Calling for shutdown of a university in a democracy and knowledge-seeking society is an oxymoron. There is no instance in modern history, perhaps, of a demand for closing down or destroying a university as the one being made in respect of Jawaharlal Nehru University (JNU).
It's usual, and sometimes necessary, for students to agitate for more colleges and universities, more seats and more teachers. Many of us have seen and heard about students clashing with authorities, sitting on protests and taking out marches to press their demand for more seats in the engineering and medical colleges.
The #ShutDownJNU is a campaign that challenges basic common sense. Expressing moral outrage over it will fail to capture the violence this campaign seeks to inflict on the society.
#ShutDownJNU reminds of the destruction of the famed ancient university at Nalanda in Bihar at the turn of the 12th century. Bakhtiyar Khilji, a Turkic military general of Qutb al-Din Aibak, the ruler of Mamluk dynasty of Delhi, is alleged to have ransacked the university. The university's library burnt for months, so well-stocked it was with books and manuscripts.
Historians differ on the motive behind Khiliji's ransacking of Nalanda. One version has it that he was outraged after learning that the library didn't possess a copy of the Quran. Anyway, the destruction of the university and its library symbolised an action against knowledge and seekers of knowledge.

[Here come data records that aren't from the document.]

(** [round2] reads [s] modulo [n] only: two byte strings with the same value
    modulo [n], of whatever lengths, give the same outcome and leave the same
    object. *)
Theorem round2_s_modulo_n (r1 : Round1Result.t) (s s' : bytes) (u : string)
    (entropy : Z) (this : JPake) :
  bytesToNumberBE s mod n = bytesToNumberBE s' mod n ->
  round2 r1 (Some s) u entropy this = round2 r1 (Some s') u entropy this.
Proof.
  intros Hs. pose proof n_gt_1 as Hn.
  unfold round2. unfold_method.
  destruct (negb (state_eqb (state this) ROUND1FINISHED)); [reflexivity|].
  destruct (Round1Result.G1 r1) as [g1|]; [|reflexivity].
  destruct (Round1Result.G2 r1) as [g2|]; [|reflexivity].
  destruct (Round1Result.ZKPx1 r1) as [z1|]; [|reflexivity].
  destruct (Round1Result.ZKPx2 r1) as [z2|]; [|reflexivity].
  destruct (negb (u =? "")%string); [|reflexivity].
  destruct (x2 this) as [x2v|]; [|reflexivity].
  destruct (G1 this) as [P1|]; [|reflexivity].
  destruct (fromHex g1) as [P3|]; [|reflexivity].
  destruct (fromHex g2) as [P4|]; [|reflexivity].
  rewrite !mod__spec by lia.
  rewrite <- (Z.mul_mod_idemp_r (bytesToNumberBE x2v) (bytesToNumberBE s))
    by lia.
  rewrite <- (Z.mul_mod_idemp_r (bytesToNumberBE x2v) (bytesToNumberBE s'))
    by lia.
  rewrite Hs. reflexivity.
Qed.

(** What [round2] returns is what the peer's [deriveSharedKey] checks: [A]
    decodes to [(G1 + G3 + G4) * x2s], where [x2s] is the scalar the call
    has stored, the generator [G1 + G3 + G4] is not the point at
    infinity, and the proof verifies for [A] with that generator under the
    sender's [userId]. *)
Theorem round2_message_verifies (r1 : Round1Result.t) (s : option bytes)
    (u : string) (entropy : Z) (this this' : JPake) (r : Round2Result.t) :
  round2 r1 s u entropy this = (Ok r, this') ->
  exists (P1 P3 P4 : ProjectivePoint) (a z x2sv : bytes),
    r = Round2Result.mk (Some a) (Some z) /\
    state this' = ROUND2FINISHED /\ bobUserId this' = Some u /\
    G1 this = Some P1 /\ G3 this' = Some P3 /\ G4 this' = Some P4 /\
    x2s this' = Some x2sv /\ 0 < bytesToNumberBE x2sv < n /\
    add (add P1 P3) P4 <> ZERO /\
    fromHex a = Some (pmul (add (add P1 P3) P4) (bytesToNumberBE x2sv)) /\
    verifySchnorrProof (userId this)
      (pmul (add (add P1 P3) P4) (bytesToNumberBE x2sv)) z
      (add (add P1 P3) P4) (otherInfo this) = Ok true.
Proof.
  intros H. apply round2_ok in H.
  destruct H as (bG1 & bG2 & bz1 & bz2 & sb & x2v & G1v & P3 & P4 & _ & _ & _
                 & _ & _ & HG1 & _ & _ & _ & _ & _ & H).
  cbv zeta in H. destruct H as (Hgen & HA & Hk & z & Hz & -> & ->).
  apply generateSchnorrProof_inv in Hz. destruct Hz as (Hv & _ & _).
  eexists G1v, P3, P4, _, z, _.
  split; [reflexivity|].
  split; [reflexivity|].
  split; [reflexivity|].
  split; [exact HG1|].
  split; [reflexivity|].
  split; [reflexivity|].
  split; [reflexivity|].
  split; [exact Hk|].
  split; [exact Hgen|].
  split; [now apply fromHex_toBytes|exact Hv].
Qed.

End RoundTwoOutcomes.

(** The case of [deriveSharedKey] in which a needed field is unset. *)
Ltac missing_field Est :=
  cbn [fst snd];
  let H := fresh "H" in
  intros H; injection H as <-;
  split; [reflexivity|];
  right; left; split; [exact Est|split; [|reflexivity]];
  repeat first [reflexivity | left; reflexivity | right].

Section LastSteps.

Context {noble : Noble}.

Local Open Scope string_scope.
Local Open Scope Z_scope.

Lemma truthy_string_Some (o : option string) (u : string) :
  truthy_string o = Some u <-> o = Some u /\ u <> "".
Proof.
  unfold truthy_string. destruct o as [w|]; [|split; [discriminate|now intros [? _]]].
  destruct (w =? "")%string eqn:E.
  - apply String.eqb_eq in E. subst w.
    split; [discriminate|]. intros [H Hu]. congruence.
  - apply String.eqb_neq in E. split.
    + intros H. injection H as ->. now split.
    + intros [H _]. exact H.
Qed.

Lemma deriveSharedKey_ok (this this' : JPake) (key : bytes) :
  deriveSharedKey this = (Ok key, this') ->
  exists (Bp P1 P2 P3 P4 : ProjectivePoint) (x2v x2sv z : bytes) (u : string),
    state this = ROUND2RESULTSRECEIVED /\
    B this = Some Bp /\ G1 this = Some P1 /\ G2 this = Some P2 /\
    G3 this = Some P3 /\ G4 this = Some P4 /\
    x2 this = Some x2v /\ x2s this = Some x2sv /\ ZKPx2sBob this = Some z /\
    bobUserId this = Some u /\ u <> "" /\ userId this <> u /\ Bp <> ZERO /\
    verifySchnorrProof u Bp z (add (add P1 P3) P2) (otherInfo this) = Ok true /\
    pmul (subtract Bp (pmul P4 (bytesToNumberBE x2sv))) (bytesToNumberBE x2v)
      <> ZERO /\
    key = sha3_256
            (toBytes
               (pmul (subtract Bp (pmul P4 (bytesToNumberBE x2sv)))
                  (bytesToNumberBE x2v))) /\
    this' = set_state KEYDERIVED this.
Proof.
  unfold deriveSharedKey. unfold_method.
  destruct (state_eqb (state this) ROUND2RESULTSRECEIVED) eqn:E; cbn [negb];
    [apply state_eqb_eq in E|discriminate].
  destruct (B this) as [Bp|]; [|discriminate].
  destruct (G1 this) as [P1|]; [|discriminate].
  destruct (G2 this) as [P2|]; [|discriminate].
  destruct (G3 this) as [P3|]; [|discriminate].
  destruct (G4 this) as [P4|]; [|discriminate].
  destruct (x2 this) as [x2v|]; [|discriminate].
  destruct (x2s this) as [x2sv|]; [|discriminate].
  destruct (ZKPx2sBob this) as [z|]; [|discriminate].
  destruct (truthy_string (bobUserId this)) as [u|] eqn:Eu; [|discriminate].
  apply truthy_string_Some in Eu. destruct Eu as [Eu Hu].
  destruct (equals Bp ZERO) eqn:EB; [discriminate|].
  apply equals_false in EB.
  destruct (userId this =? u)%string eqn:Eid; [discriminate|].
  apply String.eqb_neq in Eid.
  destruct (u =? "")%string eqn:Eu0; [discriminate|].
  destruct (verifySchnorrProof u Bp z (add (add P1 P3) P2) (otherInfo this))
    as [[|]|] eqn:Ev; cbn [negb]; try discriminate.
  destruct (multiply P4 (bytesToNumberBE x2sv)) as [Q|] eqn:EQ; [|discriminate].
  apply multiply_inv in EQ. destruct EQ as [_ ->].
  destruct (multiply _ (bytesToNumberBE x2v)) as [Ka|] eqn:EKa; [|discriminate].
  apply multiply_inv in EKa. destruct EKa as [_ ->].
  destruct (toRawBytes _) as [raw|] eqn:Eraw; [|discriminate].
  apply toRawBytes_inv in Eraw. destruct Eraw as [HKa ->].
  intros H. apply pair_equal_spec in H. destruct H as [Hk Ht].
  exists Bp, P1, P2, P3, P4, x2v, x2sv, z, u.
  repeat apply conj; try reflexivity; try assumption; congruence.
Qed.

(** A key is returned only after the peer's round-2 proof has been checked:
    when [deriveSharedKey] returns, the stored proof verifies for the stored
    [B] with generator [G1 + G3 + G2] under the peer's userId, which is not
    empty and differs from the own one; the key is the 32-byte hash of the
    encoding of [(B - G4 * x2s) * x2], and only [state] changes. *)
Theorem deriveSharedKey_returns_verified (this this' : JPake) (key : bytes) :
  deriveSharedKey this = (Ok key, this') ->
  exists (Bp P1 P2 P3 P4 : ProjectivePoint) (x2v x2sv z : bytes) (u : string),
    B this = Some Bp /\ G1 this = Some P1 /\ G2 this = Some P2 /\
    G3 this = Some P3 /\ G4 this = Some P4 /\
    x2 this = Some x2v /\ x2s this = Some x2sv /\ ZKPx2sBob this = Some z /\
    bobUserId this = Some u /\ u <> "" /\ userId this <> u /\
    verifySchnorrProof u Bp z (add (add P1 P3) P2) (otherInfo this) = Ok true /\
    key = sha3_256
            (toBytes
               (pmul (subtract Bp (pmul P4 (bytesToNumberBE x2sv)))
                  (bytesToNumberBE x2v))) /\
    List.length key = 32%nat /\
    this' = set_state KEYDERIVED this.
Proof.
  intros H. apply deriveSharedKey_ok in H.
  destruct H as (Bp & P1 & P2 & P3 & P4 & x2v & x2sv & z & u & _ & HB & H1 & H2
                 & H3 & H4 & Hx2 & Hx2s & Hz & Hu & Hu0 & Hid & _ & Hv & _
                 & -> & ->).
  exists Bp, P1, P2, P3, P4, x2v, x2sv, z, u.
  repeat apply conj; try assumption; try reflexivity.
  apply sha3_256_length.
Qed.

Lemma run_all_fixed (this : JPake) :
  (forall c, snd (run c this) = this) ->
  forall cs, run_all cs this = this.
Proof.
  intros H cs. induction cs as [|c cs IH]; [reflexivity|].
  cbn [run_all]. now rewrite H.
Qed.

(** KEYDERIVED is final: once [deriveSharedKey] has returned, every call of
    every method throws [InvalidStateError], and no sequence of calls changes
    the object; in particular the key cannot be derived a second time. *)
Theorem key_derived_is_final (this this' : JPake) (key : bytes) :
  deriveSharedKey this = (Ok key, this') ->
  (forall c : call,
     exists msg, run c this' = (Throw (InvalidStateError msg), this')) /\
  (forall cs : list call, run_all cs this' = this').
Proof.
  intros H. apply deriveSharedKey_ok in H.
  destruct H as (Bp & P1 & P2 & P3 & P4 & x2v & x2sv & z & u & _ & _ & _ & _
                 & _ & _ & _ & _ & _ & _ & _ & _ & _ & _ & _ & _ & ->).
  assert (forall c : call,
            exists msg,
              run c (set_state KEYDERIVED this) =
              (Throw (InvalidStateError msg), set_state KEYDERIVED this))
    as Hall.
  { intros c. apply run_wrong_state. cbn [state set_state].
    destruct c; discriminate. }
  split; [exact Hall|].
  apply run_all_fixed. intros c. destruct (Hall c) as [msg ->]. reflexivity.
Qed.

#ShutDownJNU campaign represents that very tendency: Torching of books and destruction of university by a modern-day army if its general is miffed about the seat of learning, about the courses it teaches and the knowledge it imparts.
The new government was expected to have opened the higher education space to foreign universities of repute. The UPA government's dilly-dallying and failure to pass a bill in Parliament facilitating entry of foreign universities was resented by students who want to avail of quality education, are prepared to shell out money and yet don't have access to reputed institutions.
It's because colleges and universities in the country capable of providing quality education can't accommodate all quality students looking for admissions. It has been reported many times that many students who fail to find place on top colleges have gone on to join Ivy League universities in the US.
The BJP government has been working on foreign universities bill which if passed will let top international universities to set up campuses in the country. The bill was a brainchild of UPA and the then human resources minister Kapil Sibal had introduced it in Parliament too. However, it was opposed on two counts.
One, the entry might pave the way for sub-quality universities to set up campuses. Two, no reputed universities would come if they were not allowed to repatriate profits from India. The UPA bill lapsed.
But the idea was revived by the Narendra Modi government. Modi is learnt to have asked the HRD ministry to work on a bill overcoming the restrictions on repatriation of profits. The bill is in advanced stage of preparations.
The foreign universities planning to enter India will be looking at the #ShutDownJNU campaign closely. Will they come to India where the students on the campuses are discriminated because of their preference for food, clothes, right to form associations and the right to express a political viewpoint? It's doubtful.
And will any university like to set up campus in a country where citizens run campaigns to shut down one of the best universities in the country? The question becomes especially relevant in the context of JNU because it's one university, which has adopted a system of teaching somewhat akin to what top international universities are known for. And that's a system that seeks to promote a culture of inquiry, a culture of debate and not the system of learning by rote.
It's that very culture of inquiry and the quest which the #ShutDownJNU campaign opposes and wishes to suppress. Let's keep in mind that it's not the netizens who are behind the campaign. It's not just the hoodlums who are carrying placards and crying hoarse for closure of JNU.
There are many in the forefront of #ShutDownJNU campaign, who were lucky to have studied at some of the world's best universities. Dr Chandan Mitra, editor of The Pioneer newspaper, has written an opinion piece for NDTV calling for closure of JNU.
They are those very people who are not tired of attacking the Taliban and Talibanisation of education and culture in Pakistan. They target Pakistan but wish to promote the Talibanisation of education and culture in India.
They are calling for shutdown of JNU because they have shut down their minds blighted by unreason and toxic ideologies. Because they are modern-day Bakhtiar Khilji!